NEGLIGÊNCIA INSTITUCIONAL.
Siro Darlan, desembargador do Tribunal de Justiça do Rio de Janeiro e Membro da Associação Juízes para a Democracia.

A morte violenta e covarde da criança Bernardo no Rio Grande do Sul mostra como são tratados os direitos das crianças e dos adolescentes pelos tribunais brasileiros. Embora seja dado status de prioridade absoluta pelo texto constitucional a causa das crianças, assim como em outras áreas da administração pública vem sendo tratada com absoluta negligência. Os juízes da infância costumam ser escolhidos sem qualquer critério razoável, predominando sempre o político do apadrinhamento e do descaso. Raramente aparece na titularidade um juiz vocacionado e comprometido com a causa da infância.
Mesmo quando o juiz demonstra os cuidados necessários no exercício de seu múnus protetivo e sócio educativo são os tribunais que não respeitam o teto legal que os obriga a dotar os juizados de infraestrutura compatível com a importância desse serviço judicial tão especial. Raramente consta da proposta orçamentária dos tribunais recursos para a manutenção de equipe interprofissional, que deve ser concursada e capacitada para assessorar a Justiça da Infância e da Juventude.

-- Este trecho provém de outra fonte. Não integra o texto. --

Lemma unresolved_ok c b w :
  b_state b = Unresolved ->
  turn_ok c b (unresolved_turn env genv tick_fn segment_fuel walk_fuel c b w).
Proof.
  intros Hs. unfold unresolved_turn.
  destruct (default UPending (if_unresolved (gate_ctx c))) eqn:Em.
  1: { assert (Hu : if_unresolved (gate_ctx c) = Some UOpen)
         by (destruct (if_unresolved (gate_ctx c)); [cbn in Em; by subst|done]).
    destruct (run_running_segment _ _ _ _ _ _ _ _ _) as [[[[exit|e] b1] ticks]|] eqn:Er; [|done|done].
    apply segment_machine in Er. unfold machine in Er at 2. rewrite Hs in Er.
    pose proof (machine_inv _ _ _ _ _ Er) as (Es & Ea & Eo & Ed).
    apply after_segment_ok. intros w1. destruct exit.
    - apply commit_close_ok. intros s Hc. cbn. unfold machine. rewrite Hs, Ea, Ed.
      by apply resolve_closed.
    - exists true. split; [|done]. rewrite machine_set_io, Er. unfold machine. rewrite Hs.
      by apply emit_unresolved.
    - exists true. split; [|done]. rewrite machine_settle, machine_set_io, Er. unfold machine. rewrite Hs.
      by apply resolve_running.
    - exists true. split; [|done]. rewrite machine_set_io, Er. unfold machine. rewrite Hs.
      by apply emit_unresolved. }
  all: destruct (remaining_until env c w _) as [wait w1]; unfold recv_or_cancel;
    (destruct (cancel_wins env (reads w1)); [done|]);
    destruct (received genv (reads w1) wait) as [[]|];
    exists false; (split; [|done]); rewrite ?machine_settle, ?machine_set_io;
    unfold machine; cbn; rewrite ?Hs;
    first [by apply stay_unresolved | by apply resolve_pending
          | apply resolve_closed; [apply close_target_closed|done]].
Qed.

Lemma turn_lifecycle c b :
  turn_ok c b (body_iteration env genv tick_fn segment_fuel walk_fuel debounce_fuel c b).
Proof.
  unfold body_iteration, cancelled. destruct (cancel_flag env _); [done|].
  destruct (duration_expired env c _) as [[] w]; [done|].
  destruct (b_state b) eqn:Es; [by apply pending_ok|by apply running_ok|apply paused_ok; by left
    |apply paused_ok; by right|by apply unresolved_ok|done].
Qed.

(** ** When a scenario emits *)

#[local] Abbreviation turn c b :=
  (body_iteration env genv tick_fn segment_fuel walk_fuel debounce_fuel c b).

(** The bodies a loop goes through. *)
Inductive body_reach c b : Body -> Prop :=
| body_here : body_reach c b b
| body_turn b1 b2 ticks marked :
    body_reach c b b1 -> turn c b1 = Next b2 ticks marked -> body_reach c b b2.

(** The ticks a turn ran. *)
Definition ticks_of (t : @Turn S T) : list TickContext :=
  match t with Next _ ticks _ | Exit _ _ ticks | Error _ _ ticks => ticks | Lost => [] end.

(** What holds of the machine between turns. *)
Definition machine_ok (mode : option UnresolvedBehavior) (gated : bool) (m : Machine) : Prop :=
  m_state m <> Finished /\
  (m_state m = Running -> gated = true -> m_open m = true) /\
  (pending_open_at (m_debounce m) <> None ->
     m_open m = true /\ (m_state m = Paused \/ m_state m = Held)) /\
  (mode = None -> m_state m <> Unresolved /\ (m_state m <> Pending -> m_after m = true)).

Lemma fire_pending d n :
  pending_open_at (fire_if_due d n).2 <> None -> pending_open_at d <> None.
Proof.
  unfold fire_if_due. destruct (pending_open_at d) as [t|] eqn:E; [done|]. cbn.
  destruct (pending_close_at d) as [u|]; [destruct (u <=? n)|]; cbn; congruence.
Qed.

Lemma observe_pending recv n m :
  (pending_open_at (m_debounce m) <> None -> m_open m = true) ->
  pending_open_at (m_debounce (observe_edge recv n m)) <> None ->
  m_open (observe_edge recv n m) = true.
Proof. destruct recv as [[]|]; cbn; auto. Qed.

Lemma lifecycle_ok mode gated holds m emits m' :
  machine_ok mode gated m -> lifecycle mode gated holds m emits m' -> machine_ok mode gated m'.
Proof.
  intros (H1 & H2 & H3 & H4) Hst.
  assert (Hnone : m_state m <> Paused -> m_state m <> Held -> pending_open_at (m_debounce m) = None).
  { intros ? ?. destruct (pending_open_at (m_debounce m)); [|done].
    destruct H3 as [_ [?|?]]; done. }
  assert (Hafter : forall recv n, m_after m = true -> m_after (observe_edge recv n m) = true)
    by (by intros [[]|] n).
  unfold machine_ok in *.
  destruct Hst as [| | |d s Hg [->|[_ ->]]|a o d s [->|[_ ->]]| | |m recv n Hs|m recv n t Hs Ho Hp Hn
    |s a o d u Hs Hu| | |a o d s e [->|[_ ->]] _| |]; cbn in *; subst;
    split_and!; try done; try tauto; try (rewrite Hnone by done; done).
  all: try (intros Hm; destruct (H4 Hm) as [? Ha]; split; [done|intros _; by apply Ha]).
  - destruct Hs as [-> | ->]; done.
  - intros Hf%fire_pending. split; [|done]. apply observe_pending; [|done]. tauto.
  - intros Hm. destruct (H4 Hm) as [? Ha]. split; [done|]. intros _. apply Hafter, Ha.
    by destruct Hs as [-> | ->].
  - unfold fire_if_due. rewrite Hp. destruct (Z.leb_spec t n); [done|lia].
  - intros Hm. destruct (H4 Hm) as [? Ha]. split; [done|]. intros _. apply Hafter, Ha.
    by destruct Hs as [-> | ->].
Qed.

Lemma start_ok sch rate ctx t o lim w :
  (start_unresolved ctx = true -> if_unresolved ctx <> None) ->
  machine_ok (if_unresolved ctx) (has_while ctx) (machine (body_start env sch rate ctx t o lim w).2).
Proof.
  intros Hu. unfold body_start. cbn [now]. destruct (resolve env sch _ _) as [a w1].
  unfold machine_ok, machine. cbn.
  assert (pending_open_at (from_clause (delay ctx)) = None) as -> by (by destruct (delay ctx)).
  destruct (start_unresolved ctx); split_and!; try done; tauto.
Qed.

Lemma start_context sch rate ctx (t : T) o lim w :
  gate_ctx (body_start env sch rate ctx t o lim w).1 = ctx.
Proof. unfold body_start. cbn [now]. by destruct (resolve env sch _ _) as [a w1]. Qed.

Lemma reach_ok c b b' :
  machine_ok (if_unresolved (gate_ctx c)) (has_while (gate_ctx c)) (machine b) ->
  body_reach c b b' ->
  machine_ok (if_unresolved (gate_ctx c)) (has_while (gate_ctx c)) (machine b').
Proof.
  intros Hb. induction 1 as [|b1 b2 ticks marked _ IH Ht]; [done|].
  pose proof (turn_lifecycle c b1) as Hl. rewrite Ht in Hl. destruct Hl as (e & Hs & _).
  by eapply lifecycle_ok.
Qed.

Lemma paused_quiet c b w : ticks_of (paused_turn env genv c b w) = [].
Proof.
  unfold paused_turn. destruct (paused_wait env genv c b w) as [[recv|] w1]; [|done]. cbn [now].
  destruct recv as [[]|]; try (by destruct (if_unresolved (gate_ctx c)));
    destruct (fire_if_due _ _) as [[[]|] d]; try done; cbn; by destruct (while_open b).
Qed.

(** Only a segment runs ticks, so only a running scenario or one that is
    unresolved in the open mode. *)
Lemma segment_only c b :
  ticks_of (turn c b) <> [] ->
  b_state b = Running \/ (b_state b = Unresolved /\ if_unresolved (gate_ctx c) = Some UOpen).
Proof.
  unfold body_iteration, cancelled. destruct (cancel_flag env _); [done|].
  destruct (duration_expired env c _) as [[] w]; [done|].
  destruct (b_state b) eqn:Es; [|by left| | | |done].
  - unfold pending_turn. destruct (after_satisfied b); cbn [negb].
    + destruct (has_while _); [destruct (while_open b)|]; done.
    + destruct (remaining_until _ _ _ _) as [wait w1]. unfold recv_or_cancel.
      destruct (cancel_wins env _); [done|]. destruct (received _ _ _) as [[]|]; try done.
      by destruct (if_unresolved _).
  - by rewrite paused_quiet.
  - by rewrite paused_quiet.
  - unfold unresolved_turn. intros Ht. right. split; [done|].
    destruct (if_unresolved (gate_ctx c)) as [[]|] eqn:Eu; cbn [default] in Ht; [done|exfalso..];
      destruct (remaining_until _ _ _ _) as [wait w1]; unfold recv_or_cancel in Ht;
      (destruct (cancel_wins env _); [done|]); by destruct (received _ _ _) as [[]|].
Qed.

(** C1: a gated scenario emits only while its gate allows it. At any point of
    a run, whatever edges the gate delivers and when, a turn that runs ticks
    starts in [Running] with the gate open (for a [while:] scenario) and its
    [after:] satisfied (when it cannot become unresolved), or in [Unresolved]
    with [if_unresolved: open]; in [Pending], [Paused] and [Held] nothing is
    emitted. *)
Theorem emits_only_when_open sch rate ctx t o lim w b
  (Hu : start_unresolved ctx = true -> if_unresolved ctx <> None)
  (Hr : body_reach (body_start env sch rate ctx t o lim w).1 (body_start env sch rate ctx t o lim w).2 b)
  (Ht : ticks_of (turn (body_start env sch rate ctx t o lim w).1 b) <> []) :
  (b_state b = Running /\ (has_while ctx = true -> while_open b = true) /\
     (if_unresolved ctx = None -> after_satisfied b = true)) \/
  (b_state b = Unresolved /\ if_unresolved ctx = Some UOpen).
Proof.
  pose proof (start_ok sch rate ctx t o lim w Hu) as Hm.
  pose proof (start_context sch rate ctx t o lim w) as Hc.
  apply segment_only in Ht. rewrite Hc in Ht. destruct Ht as [Hs|Hs]; [left|by right].
  apply (reach_ok _ _ _) in Hr; [|by rewrite Hc]. rewrite Hc in Hr.
  destruct Hr as (_ & H2 & _ & H4). cbn in H2, H4. split_and!; [done|by apply H2|].
  intros Hn. apply (H4 Hn). by rewrite Hs.
Qed.

(** ** The debounce of an opening gate *)

(** What a paused scenario hears in a turn, and when: [None] when the turn does
    not get as far. *)
Definition heard c b : option (option GateEdge * Z) :=
  let (x, w) := cancelled env (b_io b) in
  if x then None
  else
    let (x, w) := duration_expired env c w in
    if x then None
    else
      match paused_wait env genv c b w with
      | (Some recv, w) => Some (recv, instant env (reads w))
      | (None, _) => None
      end.

(** Turns that stay closed, with what was heard in them. *)
Inductive stays_closed c b : list (option GateEdge * Z) -> Body -> Prop :=
| closed_here : stays_closed c b [] b
| closed_turn obs b1 b2 ticks marked h :
    stays_closed c b obs b1 -> b_state b1 = Paused \/ b_state b1 = Held ->
    turn c b1 = Next b2 ticks marked -> heard c b1 = Some h ->
    b_state b2 = Paused \/ b_state b2 = Held ->
    stays_closed c b (obs ++ [h]) b2.

(** The last gate edge of what was heard: the opening and its instant, if it is
    one. *)
Fixpoint open_since (obs : list (option GateEdge * Z)) (acc : option Z) : option Z :=
  match obs with
  | [] => acc
  | (Some WhileOpen, n) :: obs => open_since obs (Some n)
  | (Some WhileClose, _) :: obs => open_since obs None
  | _ :: obs => open_since obs acc
  end.

Lemma open_since_app obs obs' acc :
  open_since (obs ++ obs') acc = open_since obs' (open_since obs acc).
Proof. revert acc. induction obs as [|[[[]|] n] obs IH]; intros acc; cbn; auto. Qed.

Lemma closed_turn_spec c b b' ticks marked recv n :
  b_state b = Paused \/ b_state b = Held ->
  turn c b = Next b' ticks marked -> heard c b = Some (recv, n) -> b_state b' <> Unresolved ->
  let m := observe_edge recv n (machine b) in
  debounce b' = (fire_if_due (m_debounce m) n).2 /\ while_open b' = m_open m /\
  (b_state b' = Running <-> (fire_if_due (m_debounce m) n).1 = Some WhileOpen /\ m_open m = true).
Proof.
  intros Hs Ht Hh Hn. unfold body_iteration in Ht. unfold heard in Hh.
  destruct (cancelled env (b_io b)) as [[] w]; [done|].
  destruct (duration_expired env c w) as [[] w1]; [done|].
  assert (Hp : paused_turn env genv c b w1 = Next b' ticks marked)
    by (by destruct Hs as [E|E]; rewrite E in Ht). clear Ht.
  unfold paused_turn in Hp. destruct (paused_wait env genv c b w1) as [[e|] w2]; [|done].
  injection Hh as -> <-. cbn [now] in Hp.
  assert (Hr : b_state b <> Running) by (by destruct Hs as [E|E]; rewrite E).
  destruct recv as [[]|]; cbn zeta in *;
    try (destruct (if_unresolved (gate_ctx c)); [injection Hp as <- _ _; done|done]);
    destruct (fire_if_due _ _) as [[[]|] d] eqn:Ef; cbn in Ef |- *; rewrite ?Ef;
    try (destruct (while_open b) eqn:Eo); injection Hp as <- _ _; cbn; rewrite ?Eo;
    (split; [done|]; split; [done|]; split; [done || (intros; done)|intros [? ?]; done || congruence]).
Qed.

(** The opening timer is that of the opening heard last, and stands only while
    the gate is open. *)
Definition timer_ok (D : Z) (since : option Z) (m : Machine) : Prop :=
  pending_open_at (m_debounce m) = (fun t => t + D) <$> since /\ delay_open (m_debounce m) = D /\
  (since <> None -> m_open m = true).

Por outro lado não estão os magistrados habituados a trabalharem em conformidade com o sistema de garantias de direitos das crianças e dos adolescentes atuando sempre como autoridades distantes de seus parceiros sociais. A falta de atuação conjunta com os Conselheiros Tutelares, e não como se fossem seus subordinados, contribui para que as autoridades municipais releguem os conselhos tutelares, importante ferramenta de proteção á infância em estado de miserabilidade e igualmente sem qualquer recurso para uma atuação mais eficaz.
A insensibilidade social dos administradores dos tribunais do Brasil faz com que atuem como verdadeiros Pilatos cada vez que acontece uma tragédia como a que acometeu a criança gaúcha. Lavam as mãos como se não fossem corresponsáveis por essa negligência que extermina milhares de crianças pobres e negras no país. Não é de hoje que os administradores públicos nas três esferas do poder a deixarem de investir na efetivação do respeito aos direitos fundamentais dos pequenos brasileiros provocam mortes e prisões prematuras, por lançarem com suas negligências essas crianças e adolescentes na exclusão social e na marginalidade.
É claro que se estivessem funcionando as ferramentas criadas pela lei para uma boa e necessária prevenção não estaríamos discutindo temas como a redução da responsabilidade penal que só aumenta a irresponsabilidade dos administradores públicos e o fosso que separa os brasileiros com dos sem direitos.